Top that suspicion with our sense of betrayal. We have been dismissing the so-called far right conspiracist theorists but imagine that Mark Zuckerberg has come out recently to say that Meta or Facebook was forced by the present US administration to censor contents during Covid and also suppress the Hunter Biden laptop story. In other words, governmental cover-ups are real. So too Church leaders have been known to hide the truth of the clerical scandals over the years. When people are lied to one time too many, trust level goes down and people cannot be faulted for not believing even as they steadily grow cynical. We tune off not because we do not want to hear but because we do not know which voice belongs to God.

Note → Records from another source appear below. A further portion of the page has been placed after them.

(* ===== verification/KernelAlloc.v ===== *)
(** * The kernel allocator: slab caches over the buddy allocator
    ([kernel/src/allocator.rs], [SlabCache] and [KernelAllocator]).

    A slab cache is a singly linked list of free blocks of one size class,
    threaded through the blocks' first word.  [KernelAllocator] tries the cache
    of the request's class and falls back to the buddy allocator; a pointer is
    given back to the part whose address range it lies in.  The state is the
    memory, the ten caches and the buddy allocator's fields. *)
From S2P Require Import Prelude Buddy.
Set Default Goal Selector "!".

Definition SIZE_CLASSES : list Z := [8; 16; 32; 64; 128; 256; 512; 1024; 2048; 4096].
Definition NUM_SIZE_CLASSES : nat := length SIZE_CLASSES.
Definition MIN_SLAB_SIZE_LOG2 : Z := 3.

Record SlabCache := mkCache { free_list : ptr; block_size : Z }.

Record kstate := mkK { kmem : memory; slab_caches : list SlabCache; kbuddy : BuddyAllocator }.

(** The part of the state the buddy allocator works on. *)
Definition buddy_part (k : kstate) : bstate := mkB (kmem k) (kbuddy k).
Definition with_buddy_part (b : bstate) (k : kstate) : kstate :=
  mkK (bmem b) (slab_caches k) (buddy b).
Definition on_buddy {A} (m : M bstate A) : M kstate A := zoom buddy_part with_buddy_part m.

(** ** Slab caches *)
Definition get_cache (idx : nat) : M kstate SlabCache :=
  cs ← gets slab_caches; lift (cs !! idx).
Definition set_free_list (idx : nat) (p : ptr) : M kstate unit :=
  c ← get_cache idx;
  modify (λ k, mkK (kmem k) (<[idx := mkCache p (block_size c)]> (slab_caches k)) (kbuddy k)).

(** [SlabCache::allocate]. *)
Definition slab_allocate (idx : nat) : M kstate ptr :=
  c ← get_cache idx;
  match free_list c with
  | Some node =>
      next ← on_buddy (load_ptr node);
      set_free_list idx next ;;
      mret (nonnull_new node)
  | None => mret None
  end.

(** [SlabCache::deallocate]. *)
Definition slab_deallocate (idx : nat) (p : Z) : M kstate unit :=
  c ← get_cache idx;
  on_buddy (store_ptr p (free_list c)) ;;
  set_free_list idx (nonnull_new p).

(** [SlabCache::add_slab]. *)
Definition add_slab (idx : nat) (slab_start slab_size : Z) : M kstate unit :=
  c ← get_cache idx;
  assert_ (negb (block_size c =? 0)) ;;
  let num_blocks := slab_size / block_size c in
  for_each (seqZ 0 num_blocks) (λ i,
    off ← lift (cmul 64 i (block_size c));
    block_addr ← lift (cadd 64 slab_start off);
    slab_deallocate idx block_addr).

(** ** The allocator *)
(** [KernelAllocator::new]. *)
Definition knew (m : memory) : kstate :=
  mkK m ((λ size, mkCache None size) <$> SIZE_CLASSES) new.

(** [for (i, &size) in SIZE_CLASSES.iter().enumerate()], with [current]. *)
Fixpoint init_slabs (classes : list (nat * Z)) (slab_region_size current : Z) : M kstate unit :=
  match classes with
  | [] => mret tt
  | (i, size) :: rest =>
      let slab_size := slab_region_size / Z.of_nat NUM_SIZE_CLASSES in
      let aligned_size := align_down slab_size size in
      add_slab i current aligned_size ;;
      current' ← lift (cadd 64 current aligned_size);
      init_slabs rest slab_region_size current'
  end.

(** [KernelAllocator::init]; the sum is the one of the log line. *)
Definition kinit (heap_start heap_size : Z) : M kstate unit :=
  lift (cadd 64 heap_start heap_size) ;;
  let slab_region_size := heap_size / 2 in
  buddy_region_start ← lift (cadd 64 heap_start slab_region_size);
  buddy_region_size ← lift (csub heap_size slab_region_size);
  init_slabs (imap pair SIZE_CLASSES) slab_region_size heap_start ;;
  on_buddy (Buddy.init buddy_region_start buddy_region_size).

Definition size_to_class (size : Z) : option nat :=
  if size =? 0 then Some 0%nat
  else if 4096 <? size then None
  else let bits := 64 - leading_zeros 64 (size - 1) in
       Some (Z.to_nat (saturating_sub bits MIN_SLAB_SIZE_LOG2)).

(** [GlobalAlloc::alloc]; the null pointer is 0. *)
Definition alloc (layout : Layout) : M kstate Z :=
  let size := Z.max (lsize layout) (lalign layout) in
  let fallback : M kstate Z := p ← on_buddy (Buddy.allocate layout); mret (default 0 p) in
  match size_to_class size with
  | Some class_idx =>
      p ← slab_allocate class_idx;
      match p with
      | Some a => mret a
      | None => fallback
      end
  | None => fallback
  end.

(** [GlobalAlloc::dealloc]. *)
Definition dealloc (p : Z) (layout : Layout) : M kstate unit :=
  if lsize layout =? 0 then mret tt else
  b ← gets kbuddy;
  let buddy_start := region_start b in
  if buddy_start <=? p then on_buddy (Buddy.deallocate p layout)
  else let size := Z.max (lsize layout) (lalign layout) in
       match size_to_class size with
       | Some class_idx => slab_deallocate class_idx p
       | None => mret tt
       end.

How do we sift through all these conflicting voices to hear God speaking to us? Where do we find the authentic voice of God?

Firstly, to hear God, we need to have a connexion to Him. Many forget this important criterion. Prayer is an essential element in establishing a relationship with God. How do we hear Him if we have no relationship with Him? Elijah went to the cave and there He encountered God in the silence of the breeze. It is a reminder to each one of us, how noise has pervaded our airwaves that we are easily distracted.

Secondly, God’s voice is also interpersonal. We have become so wrapped around the pole of our individual autonomy that we forget that truth is interpersonal. What do I mean by this?

Truth is not just what I determined. In the past, we had a lot more taboos. They are like invisible boundaries which serve to prevent members of a group from straying too far away from approved behaviour. Today, we have by and large removed social taboos that are linked to religion. We have replaced taboos with personal preferences. Except for the protection of minors and the vulnerable, everything else is possible.

In effect, all kinds of taboo behaviours are accepted or they are being normalised except the more “traditional” behaviours demanded by religion. As long as there is consent, the norms of morality is basically reduced to personal choice. If there is accountability, it just means that one should avoid being caught. For example, it is said that the 1MDB debacle would not have seen the light of day if a fat woman did not flaunt her Berkin bags. Plausible deniability is the escape route from accountability.

But more than that, we are children of rampant relativism. You may have heard of the “apparent agreement” that people arrive at, that is, “what is true for you is true for you and what is true for me is true for me”. It appears to be an amicable compromise but it is the fertile breeding ground for who has the greater power to exert the “truth”. What is true for me is true for me but what is true for you is labelled as misinformation, disinformation and malinformation. One man’s truth is another man’s extremism. Today, sources of information, otherwise known as “news” have become more partial and partisan because they push certain perspectives. Relativism reduces God’s voice to just one perspective or it makes it difficult for Him to break through.

Where do we find and how do we hear God’s voice? Amid this melee of noises Christ’s voice remains constant and dependable through His Church. We need to make a distinction between the validity of truth and the personal failures of individuals. Current model of morality is rather tied to personal “sinlessness”. We are unable to process the that being right is not based on what is widely accepted or that truth’s credibility is not dependent on multiple failures to live up to it. Just because everyone has a mistress does not make it right and just because everyone cheats on the spouse does not make monogamy less true.

This is where the Church comes in. Whether we like it or not, the certain source of God’s voice remains His Church. Personal prayer and proper formation in the Church’s moral and social teachings help to shape our conscience. It is the voice of God speaking to us. There are some who commit spiritual suicide because of what they perceive to be hypocritical behaviour of those who proclaim the Gospel. But the faith and morals of the Church is based on Christ’s promise before His Ascension: I will be with you until the end of time. The age of the experts is no replacement for the Church’s teachings. Most importantly, the failure in the leadership of the shepherds does not invalidate Christ’s teachings through His Church.